→ **Instructions to follow**
Search the records for the string "destruct". Copy each line where it occurs.

→ **Task material**
(** X7: when the constructor returns, it has closed the file exactly
    when it was asked to read into memory and the file had the magic.
    In streaming mode the file stays open for the lookups, and on a
    file without the magic the constructor returns without closing the
    file it opened, in either mode. *)
Theorem X7_file_closed_only_when_buffered
    (path : bytes) (read_to_mem : bool) (miss : Z) (h : PF2) (f : stream) :
  __init__ path read_to_mem miss = Ok (h, f) →
  closed f = read_to_mem && is_pf2 h
  ∧ in_memory h = read_to_mem
  ∧ missing_character_code h = miss
  ∧ is_pf2 h = bytes_eqb (take 12 path) magic.
Proof.
  destruct read_to_mem.
  - rewrite init_modes. intros H.
    apply bind_Ok in H as ([s f1] & Hs & H). cbn beta iota in H.
    pose proof Hs as Hs'. rewrite init_unfold in Hs'.
    destruct (bytes_eqb (take 12 path) magic) eqn:E.
    + apply scan_streaming in Hs' as (_ & _ & _ & _ & _ & Hv & Hm & _).
      cbn in Hv, Hm. rewrite Hv in H. injection H as <- <-. by cbn.
    + injection Hs' as <- <-. cbn in H. injection H as <- <-. by cbn.
  - rewrite init_unfold. destruct (bytes_eqb (take 12 path) magic) eqn:E.
    + intros H. apply scan_streaming in H
        as (_ & _ & _ & _ & Hcl & Hv & Hm & Him & _).
      cbn in Hv, Hm, Him. by rewrite Hcl, Hv.
    + by intros [= <- <-].
Qed.

Lemma X7_file_closed_witness :
  (∃ h f, __init__ font_sample true 63 = Ok (h, f) ∧ closed f = true)
  ∧ (∃ h f, __init__ font_sample false 63 = Ok (h, f) ∧ closed f = false)
  ∧ (∃ h f, __init__ (drop 1 font_sample) true 63 = Ok (h, f) ∧ closed f = false).
Proof.
  split; [|split].
  - with_instance font_sample true 63 ltac:(fun h f =>
      exists h, f; split; [by_evaluation|];
      destruct (X7_file_closed_only_when_buffered font_sample true 63 h f
                  ltac:(by_evaluation)) as (-> & _)).
    reflexivity.
  - with_instance font_sample false 63 ltac:(fun h f =>
      exists h, f; split; [by_evaluation|];
      destruct (X7_file_closed_only_when_buffered font_sample false 63 h f
                  ltac:(by_evaluation)) as (-> & _)).
    reflexivity.
  - with_instance (drop 1 font_sample) true 63 ltac:(fun h f =>
      exists h, f; split; [by_evaluation|];
      destruct (X7_file_closed_only_when_buffered (drop 1 font_sample) true 63 h f
                  ltac:(by_evaluation)) as (-> & _)).
    reflexivity.
Defined.

(** X8: a valid instance exists only for a file with a [DATA] section
    header at a section boundary, and its data source starts right
    behind that header, at some byte [p] with 20 <= p: in streaming
    mode [data_io] is the open file with its cursor at [p] and the
    correction is 0; in memory mode [data_io] is a fresh [BytesIO] over
    the bytes from [p] on (whatever the length field of the [DATA]
    header says) and the correction is minus the length of the file. *)
Theorem X8_data_source_starts_behind_DATA_header
    (path : bytes) (read_to_mem : bool) (miss : Z) (h : PF2) (f : stream) :
  __init__ path read_to_mem miss = Ok (h, f) → is_pf2 h = true →
  ∃ p : nat,
    (20 ≤ p ≤ length path)%nat
    ∧ take 4 (drop (p - 8) path) = tag_DATA
    ∧ content f = path ∧ kind f = DiskFile
    ∧ (read_to_mem = false →
         pos f = p ∧ data_io h = Some f ∧ data_offset h = Some 0)
    ∧ (read_to_mem = true →
         data_io h = Some (new_BytesIO (drop p path))
         ∧ data_offset h = Some (- Z.of_nat (length path))).
Proof.
  destruct read_to_mem; intros H Hv.
  - pose proof H as H'. rewrite init_modes in H'.
    apply bind_Ok in H' as ([s fs] & Hs & H'). cbn beta iota in H'.
    destruct (is_pf2 s) eqn:Hvs.
    + pose proof (init_streaming _ _ _ _ Hs Hvs)
        as (_ & _ & Hk & Hc & _ & _ & _ & Hp & Htag).
      destruct (init_buffered _ _ _ _ Hs Hvs)
        as (hb & fb & Hb & _ & _ & _ & _ & Hdb & Hob & _).
      assert (hb = h ∧ fb = f) as [-> ->] by (split; congruence).
      injection H' as _ <-. exists (pos fs). cbn [content kind].
      repeat split; try done; lia.
    + injection H' as <- <-. cbn in Hv. congruence.
  - pose proof (init_streaming _ _ _ _ H Hv)
      as (Hd & Ho & Hk & Hc & _ & _ & _ & Hp & Htag).
    exists (pos f). repeat split; try done; lia.
Qed.

Lemma X8_data_source_witness :
  ∃ p : nat, (20 ≤ p ≤ length font_sample)%nat
    ∧ take 4 (drop (p - 8) font_sample) = tag_DATA
    ∧ data_io (opened font_sample true) = Some (new_BytesIO (drop p font_sample)).
Proof.
  with_instance font_sample true 63 ltac:(fun h f =>
    destruct (X8_data_source_starts_behind_DATA_header font_sample true 63 h f
                ltac:(by_evaluation) ltac:(by_evaluation))
      as (p & Hp & Htag & _ & _ & _ & Hmem)).
  exists p. split; [exact Hp|]. split; [exact Htag|].
  exact (proj1 (Hmem eq_refl)).
Defined.

(** ** One pass of the scan over a section *)

Lemma scan_step_section rtm self f L :
  closed f = false →
  int32be (take 4 (drop (pos f + 4) (content f))) = Ok L →
  scan_step rtm self f =
  dispatch rtm self (section_name f) L
    (Stream (kind f) (content f) (pos f + 8) false
            ((4, 4%nat) :: (4, 4%nat) :: reads f)).
Proof.
  intros Hcl HL.
  assert (pos f + 8 ≤ length (content f))%nat as Hp.
  { apply int32be_Ok in HL. rewrite length_take, length_drop in HL. lia. }
  unfold scan_step, section_name. change 4 with (Z.of_nat 4).
  rewrite read_bind by (done || lia). cbn beta iota.
  rewrite read_bind by (cbn [pos content closed]; done || lia). cbn beta iota.
  cbn [pos content kind closed reads]. rewrite HL.
  cbn beta iota delta [mbind result_bind].
  by replace (pos f + 4 + 4)%nat with (pos f + 8)%nat by lia.
Qed.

→ **Answer for the task**
  destruct read_to_mem.
    destruct (bytes_eqb (take 12 path) magic) eqn:E.
  - rewrite init_unfold. destruct (bytes_eqb (take 12 path) magic) eqn:E.
      destruct (X7_file_closed_only_when_buffered font_sample true 63 h f
      destruct (X7_file_closed_only_when_buffered font_sample false 63 h f
      destruct (X7_file_closed_only_when_buffered (drop 1 font_sample) true 63 h f
  destruct read_to_mem; intros H Hv.
    destruct (is_pf2 s) eqn:Hvs.
      destruct (init_buffered _ _ _ _ Hs Hvs)
    destruct (X8_data_source_starts_behind_DATA_header font_sample true 63 h f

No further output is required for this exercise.